White House Posts Survey Asking Which Agencies Trump Can Eliminate – “Office of President” Included

Not The Onion...

Back on March 13, Donald Trump decided to make good on his campaign promise of overhauling the federal government and making things more efficient in Washington.

Somehow, I imagine that will turn out just like all of Trump’s campaign promises: it will be broken. After all, rethinking, redesigning, and ultimately rebuilding the entire federal government from the ground up is a rather “big league” task.

Indeed, one might go so far as to say it’s impossible, implausible, and decidedly undesirable given the fact that, populist protestations notwithstanding, the current system “works” — where “works” means our system has managed to create the most powerful nation state the world has ever seen in the short space of 241 years.
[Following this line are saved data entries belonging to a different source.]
(* ===== verification/PyNum.v ===== *)
(** * Python numbers: unbounded integers and binary64 floats

    A Python [int] is a [Z]; a Python [float] is an IEEE 754 binary64 datum,
    computed with the Standard Library's executable [SpecFloat] at precision 53
    and exponent bound 1024.  Comparisons between the two kinds are exact, as in
    CPython, so they are made on the dyadic value [m * 2^e]. *)
From S2P Require Import Prelude.
From Stdlib Require Import SpecFloat DecimalString DecimalZ.
Local Open Scope Z_scope.

Abbreviation pyfloat := spec_float.

(** [TypeError]-free numeric values: a timestamp is an [int] or a [float]. *)
Inductive num : Type :=
| NInt (z : Z)
| NFloat (f : pyfloat).

#[global] Instance pyfloat_eq_dec : EqDecision pyfloat.
Proof. solve_decision. Defined.
#[global] Instance num_eq_dec : EqDecision num.
Proof. solve_decision. Defined.

(** ** Arithmetic *)

Definition f_sub (x y : pyfloat) : pyfloat := SFsub 53 1024 x y.
Definition f_add (x y : pyfloat) : pyfloat := SFadd 53 1024 x y.
Definition f_div (x y : pyfloat) : pyfloat := SFdiv 53 1024 x y.
Definition f_of_Z (z : Z) : pyfloat := binary_normalize 53 1024 z 0 false.

Definition f_finite (f : pyfloat) : bool :=
  match f with S754_zero _ | S754_finite _ _ _ => true | _ => false end.

(** [float(n)]: an integer too large for binary64 raises. *)
Definition to_float (n : num) : result pyfloat :=
  match n with
  | NFloat f => Ok f
  | NInt z => if f_finite (f_of_Z z) then Ok (f_of_Z z)
              else Raise (OverflowError "int too large to convert to float")
  end.

(** [math.isfinite(n)] converts its argument to a float first. *)
Definition math_isfinite (n : num) : result bool :=
  f ← to_float n; Ok (f_finite f).

(** ** Exact comparison *)

(** The dyadic value [(m, e)] of a finite number, read as [m * 2^e]. *)
Definition dyadic (n : num) : option (Z * Z) :=
  match n with
  | NInt z => Some (z, 0)
  | NFloat (S754_zero _) => Some (0, 0)
  | NFloat (S754_finite s m e) => Some (if s then Z.neg m else Z.pos m, e)
  | NFloat _ => None
  end.

Definition dy_compare (a b : Z * Z) : comparison :=
  let e := Z.min a.2 b.2 in
  Z.compare (a.1 * 2 ^ (a.2 - e)) (b.1 * 2 ^ (b.2 - e)).

(** The order of two numbers, [None] when one of them is a NaN. *)
Definition num_compare (a b : num) : option comparison :=
  match dyadic a, dyadic b with
  | Some x, Some y => Some (dy_compare x y)
  | _, _ =>
      match a, b with
      | NFloat S754_nan, _ | _, NFloat S754_nan => None
      | NFloat (S754_infinity s), NFloat (S754_infinity t) =>
          Some (match s, t with true, false => Lt | false, true => Gt | _, _ => Eq end)
      | NFloat (S754_infinity s), _ => Some (if s then Lt else Gt)
      | _, NFloat (S754_infinity s) => Some (if s then Gt else Lt)
      | _, _ => None
      end
  end.

Definition num_lt (a b : num) : bool :=
  match num_compare a b with Some Lt => true | _ => false end.
Definition num_le (a b : num) : bool :=
  match num_compare a b with Some Lt | Some Eq => true | _ => false end.
Definition f_lt (x y : pyfloat) : bool := num_lt (NFloat x) (NFloat y).
Definition f_le (x y : pyfloat) : bool := num_le (NFloat x) (NFloat y).

Definition num_finite (n : num) : bool :=
  match dyadic n with Some _ => true | None => false end.

(** ** Fixed-point formatting, [f"{x:.kf}"] *)

Definition digits_of (n : Z) : string :=
  NilZero.string_of_int (Z.to_int n).

Fixpoint zeros (n : nat) : string :=
  match n with O => "" | S n' => "0" ++ zeros n' end.

(** Round-half-even quotient of a non-negative [n] by a positive [d]. *)
Definition div_half_even (n d : Z) : Z :=
  let q := n / d in
  match Z.compare (2 * (n mod d)) d with
  | Lt => q
  | Gt => q + 1
  | Eq => if Z.even q then q else q + 1
  end.

Definition scaled (k : Z) (m e : Z) : Z :=
  if 0 <=? e then m * 10 ^ k * 2 ^ e
  else div_half_even (m * 10 ^ k) (2 ^ (- e)).

Definition fixed_digits (k : Z) (n : Z) : string :=
  let ip := digits_of (n / 10 ^ k) in
  let fp := digits_of (n mod 10 ^ k) in
  ip ++ "." ++ zeros (Z.to_nat k - String.length fp) ++ fp.

(** [f"{x:.kf}"] for a float [x] and [k > 0]. *)
Definition format_fixed (k : Z) (f : pyfloat) : string :=
  match f with
  | S754_nan => "nan"
  | S754_infinity s => if s then "-inf" else "inf"
  | S754_zero s => (if s then "-" else "") ++ fixed_digits k 0
  | S754_finite s m e => (if s then "-" else "") ++ fixed_digits k (scaled k (Z.pos m) e)
  end.

Example format_one : format_fixed 1 (f_of_Z 1) = "1.0"%string.
Proof. reflexivity. Qed.
Example format_tie : format_fixed 1 (f_div (f_of_Z 1) (f_of_Z 4)) = "0.2"%string.
Proof. reflexivity. Qed.
Example format_nine :
  format_fixed 9 (f_div (f_of_Z 1) (f_of_Z 10)) = "0.100000000"%string.
Proof. reflexivity. Qed.

(** ** The order on finite numbers *)

Lemma dy_compare_at e a b :
  e ≤ a.2 → e ≤ b.2 →
  dy_compare a b = Z.compare (a.1 * 2 ^ (a.2 - e)) (b.1 * 2 ^ (b.2 - e)).
Proof.
  intros Ha Hb. unfold dy_compare. set (m := Z.min a.2 b.2).
  assert (Hm : e ≤ m) by (unfold m; lia).
  assert (Hp : 0 < 2 ^ (m - e)) by (apply Z.pow_pos_nonneg; lia).
  replace (a.2 - e) with ((a.2 - m) + (m - e)) by lia.
  replace (b.2 - e) with ((b.2 - m) + (m - e)) by lia.
  rewrite !Z.pow_add_r by (unfold m; lia). rewrite !Z.mul_assoc.
  apply Zmult_compare_compat_r. lia.
Qed.

Lemma num_compare_dyadic a b x y :
  dyadic a = Some x → dyadic b = Some y → num_compare a b = Some (dy_compare x y).
Proof. intros Ha Hb. unfold num_compare. by rewrite Ha, Hb. Qed.

Lemma num_finite_dyadic n : num_finite n = true ↔ ∃ x, dyadic n = Some x.
Proof. unfold num_finite. destruct (dyadic n); naive_solver. Qed.

Lemma num_lt_le a b : num_lt a b = true → num_le a b = true.
Proof. unfold num_lt, num_le. destruct (num_compare a b) as [[]|]; done. Qed.

Lemma num_le_refl a : num_finite a = true → num_le a a = true.
Proof.
  intros [x Hx]%num_finite_dyadic. unfold num_le.
  rewrite (num_compare_dyadic _ _ _ _ Hx Hx).
  unfold dy_compare. by rewrite Z.compare_refl.
Qed.

Lemma num_le_nlt a b :
  num_finite a = true → num_finite b = true → num_le a b = negb (num_lt b a).
Proof.
  intros [x Ha]%num_finite_dyadic [y Hb]%num_finite_dyadic.
  unfold num_lt, num_le. rewrite (num_compare_dyadic _ _ _ _ Ha Hb).
  rewrite (num_compare_dyadic _ _ _ _ Hb Ha).
  rewrite !(dy_compare_at (Z.min x.2 y.2)) by lia.
  rewrite Z.compare_antisym. by destruct (_ ?= _).
Qed.

Lemma num_le_total a b :
  num_finite a = true → num_finite b = true → num_le a b = true ∨ num_le b a = true.
Proof.
  intros Ha Hb. rewrite (num_le_nlt a b), (num_le_nlt b a) by done.
  destruct (num_lt b a) eqn:E; [right|left]; [|done].
  rewrite <- num_le_nlt by done. by apply num_lt_le.
Qed.

Lemma num_le_trans a b c :
  num_finite b = true →
  num_finite a = true → num_finite c = true →
  num_le a b = true → num_le b c = true → num_le a c = true.
Proof.
  intros [y Hb]%num_finite_dyadic [x Ha]%num_finite_dyadic [z Hc]%num_finite_dyadic.
  unfold num_le.
  rewrite (num_compare_dyadic _ _ _ _ Ha Hb), (num_compare_dyadic _ _ _ _ Hb Hc),
    (num_compare_dyadic _ _ _ _ Ha Hc).
  set (e := Z.min x.2 (Z.min y.2 z.2)).
  rewrite !(dy_compare_at e) by lia.
  set (p := x.1 * _). set (q := y.1 * _). set (r := z.1 * _).
  destruct (Z.compare_spec p q), (Z.compare_spec q r), (Z.compare_spec p r);
    try done; lia.
Qed.

Lemma num_lt_irrefl a : num_lt a a = false.
Proof.
  unfold num_lt, num_compare.
  destruct (dyadic a) as [x|] eqn:E.
  - unfold dy_compare. by rewrite Z.compare_refl.
  - destruct a as [|[|[]| |]]; done.
Qed.

Lemma to_float_finite n f :
  math_isfinite n = Ok true → to_float n = Ok f → f_finite f = true.
Proof. unfold math_isfinite. intros H Hf. rewrite Hf in H. by injection H. Qed.

Lemma f_finite_num f : f_finite f = num_finite (NFloat f).
Proof. by destruct f. Qed.

Lemma math_isfinite_finite n : math_isfinite n = Ok true → num_finite n = true.
Proof.
  destruct n as [z|f]; [done|]. unfold math_isfinite. simpl.
  intros H. injection H as H. by rewrite <- f_finite_num.
Qed.

(** A finite number minus itself is [+0.0]. *)
Lemma f_sub_self f : f_finite f = true → f_sub f f = S754_zero false.
Proof.
  destruct f as [[]| | |b m e]; try done. intros _. unfold f_sub, SFsub.
  rewrite Z.min_id, Z.sub_diag. by destruct (shl_align m e e), b.
Qed.

Lemma f_lt_zero f : num_le (NFloat f) (NInt 0) = false → f_lt f (S754_zero false) = false.
Proof.
  unfold f_lt. intros H. destruct (num_lt _ _) eqn:E; [|done].
  apply num_lt_le in E. rewrite <- H, <- E. done.
Qed.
But Trump’s going to give it a go, and in what I can only describe as “the funniest thing I’ve seen this month,” the administration has posted a survey on its official website called “Reorganizing the Executive Branch: We Need Your Input!” Here’s the OMB Director to explain:


Now then, what you’re being asked to do here is select from a series of dropdown menus which agencies/offices you’d like to see eliminated.

You’re encouraged to click on the link above and peruse them for yourself, but you’ll note that some of the agencies on the chopping block include:

  • the US Mint
  • the CIA
  • the Food Safety & Inspection Service
  • the Census Bureau
  • the Patent Office
  • the “entire” Department of Defense
  • the “entire” State Department
  • the Army
  • the Navy
  • the Air Force
  • the Department of Education
  • the FDA
  • the “entire” Justice Department
  • and “the entire” Office of the President

Your responses are due by June 12.

So get started.


3 comments on “White House Posts Survey Asking Which Agencies Trump Can Eliminate – “Office of President” Included

  1. This would make for mildly funny sketch satire episodic comedy series ala “Benson.” Unfortunately, it’s FOR REAL!

    • That should have ready, “This would make for a mildly funny sketch or satire episodic comedy series ala “Benson.”

      Would you believe me if I said my proofreader was off for Good Friday?

      I didn’t think so.

  2. Anonymous

    Food Safety & Inspection Service added by Trump personally when the kitchen at his Marlarshit Club was cited for record setting 13 serious violations! Complete incompetence and disregard for patron’s safety! Just like frump himself, all fancy riches on the outside and all poison on the inside. Never never eat there!